(* ===== verification/ResultBuffer.v ===== *)
(** * Results and capability calls a worker retains

    transport-websocket/src/result-buffer.ts, the bounded buffer of
    unacknowledged results, with the attempt key and limits of
    remote-protocol.ts; and capability-dedupe.ts, the bounded table of
    capability calls that forgets the least recently used settled call. *)

From S2P Require Import Prelude JsString Collections JsValue JsonText Bytes.

Open Scope Z_scope.

(** ** Results *)

(** An execution result: its two identities, and its JSON. *)
Record ExecutionResult := { x_taskId : jstring; x_attemptId : jstring; x_json : json }.

Inductive buffer_error :=
| EXECUTOR_REMOTE_RESULT_CONFLICT
| EXECUTOR_REMOTE_RESULT_BUFFER_EXHAUSTED
| WIRE_VALUE_INVALID
| LIMIT_INVALID.

Definition attemptKey (taskId attemptId : jstring) : jstring :=
  show_nat (Z.of_nat (length taskId)) ++ js ":" ++ taskId ++ attemptId.

Definition positiveLimit (value : option jsnum) (fallback : Z) : result buffer_error Z :=
  match value with
  | None => Ok fallback
  | Some n =>
      match safe_integer n with
      | Some limit => if limit <=? 0 then Err LIMIT_INVALID else Ok limit
      | None => Err LIMIT_INVALID
      end
  end.

Record BufferedResult := { b_result : ExecutionResult; b_bytes : Z }.
Record ResultBuffer := {
  maxCount : Z;
  maxBytes : Z;
  entries : jsmap jstring BufferedResult;
  bytes : Z;
}.

Definition new_buffer (count size : option jsnum) : result buffer_error ResultBuffer :=
  c ← positiveLimit count 256;
  b ← positiveLimit size 1048576;
  Ok {| maxCount := c; maxBytes := b; entries := []; bytes := 0 |}.

Section buffer.
Context (number_text : jsnum → jstring).

Definition jsonBytes (value : json) : Z := utf8_length (stringify number_text value).

Definition buffer_put (b : ResultBuffer) (r : ExecutionResult) : result buffer_error ResultBuffer :=
  let key := attemptKey (x_taskId r) (x_attemptId r) in
  let size := jsonBytes (x_json r) in
  match JsMap.get (entries b) key with
  | Some existing =>
      if negb (streq (stringify number_text (x_json (b_result existing))) (stringify number_text (x_json r)))
      then Err EXECUTOR_REMOTE_RESULT_CONFLICT
      else Ok b
  | None =>
      if (maxCount b <=? Z.of_nat (length (entries b))) || (maxBytes b <? bytes b + size)
      then Err EXECUTOR_REMOTE_RESULT_BUFFER_EXHAUSTED
      else
        match serialize (x_json r) with
        | None => Err WIRE_VALUE_INVALID
        | Some snapshot =>
            Ok {| maxCount := maxCount b; maxBytes := maxBytes b;
                  entries := JsMap.set (entries b) key
                    {| b_result := {| x_taskId := x_taskId r; x_attemptId := x_attemptId r; x_json := snapshot |};
                       b_bytes := size |};
                  bytes := bytes b + size |}
        end
  end.

Definition buffer_get (b : ResultBuffer) (taskId attemptId : jstring) : option ExecutionResult :=
  b_result <$> JsMap.get (entries b) (attemptKey taskId attemptId).

Definition buffer_acknowledge (b : ResultBuffer) (taskId attemptId : jstring) : ResultBuffer :=
  let key := attemptKey taskId attemptId in
  match JsMap.get (entries b) key with
  | None => b
  | Some entry =>
      {| maxCount := maxCount b; maxBytes := maxBytes b; entries := JsMap.delete (entries b) key;
         bytes := bytes b - b_bytes entry |}
  end.

Definition buffer_list (b : ResultBuffer) : list ExecutionResult :=
  map b_result (JsMap.values (entries b)).

(** A use of the buffer: results arrive, and are acknowledged. *)
Inductive buffer_event := Arrives (r : ExecutionResult) | Acknowledged (taskId attemptId : jstring).
Definition buffer_step (b : ResultBuffer) (e : buffer_event) : ResultBuffer :=
  match e with
  | Arrives r => match buffer_put b r with Ok b' => b' | Err _ => b end
  | Acknowledged t a => buffer_acknowledge b t a
  end.
End buffer.

(** ** Laws *)
Lemma attemptKey_inj t a t' a' : attemptKey t a = attemptKey t' a' → t = t' ∧ a = a'.
Proof.
  unfold attemptKey. intros E.
  assert (∀ n, 58%N ∉ show_nat (Z.of_nat n)) as Hdigits.
  { intros n Hin. pose proof (isCanonicalDecimal_digits _ (show_nat_canonical (Z.of_nat n) ltac:(lia))) as H.
    rewrite forallb_forall_in in H. by apply H in Hin. }
  pose proof (f_equal (splitc 58) E) as Es. change (js ":") with [58%N] in Es. cbn [app] in Es.
  rewrite !splitc_app_sep in Es by apply Hdigits. injection Es as Elen _.
  apply (f_equal decimal_value) in Elen. rewrite !show_nat_value in Elen by lia.
  assert (length t = length t') as Hlen by lia. rewrite Hlen in E. apply app_inv_head in E.
  injection E as E. by apply app_inj_1 in E.
Qed.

============================================================

YOUR GOAL | Exactly as written, repeat each line from the beginning of the data above to the line containing "Definition attemptKey (taskId", inclusive.

RESPONSE AREA |
(* ===== verification/ResultBuffer.v ===== *)
(** * Results and capability calls a worker retains

    transport-websocket/src/result-buffer.ts, the bounded buffer of
    unacknowledged results, with the attempt key and limits of
    remote-protocol.ts; and capability-dedupe.ts, the bounded table of
    capability calls that forgets the least recently used settled call. *)

From S2P Require Import Prelude JsString Collections JsValue JsonText Bytes.

Open Scope Z_scope.

(** ** Results *)

(** An execution result: its two identities, and its JSON. *)
Record ExecutionResult := { x_taskId : jstring; x_attemptId : jstring; x_json : json }.

Inductive buffer_error :=
| EXECUTOR_REMOTE_RESULT_CONFLICT
| EXECUTOR_REMOTE_RESULT_BUFFER_EXHAUSTED
| WIRE_VALUE_INVALID
| LIMIT_INVALID.

Definition attemptKey (taskId attemptId : jstring) : jstring :=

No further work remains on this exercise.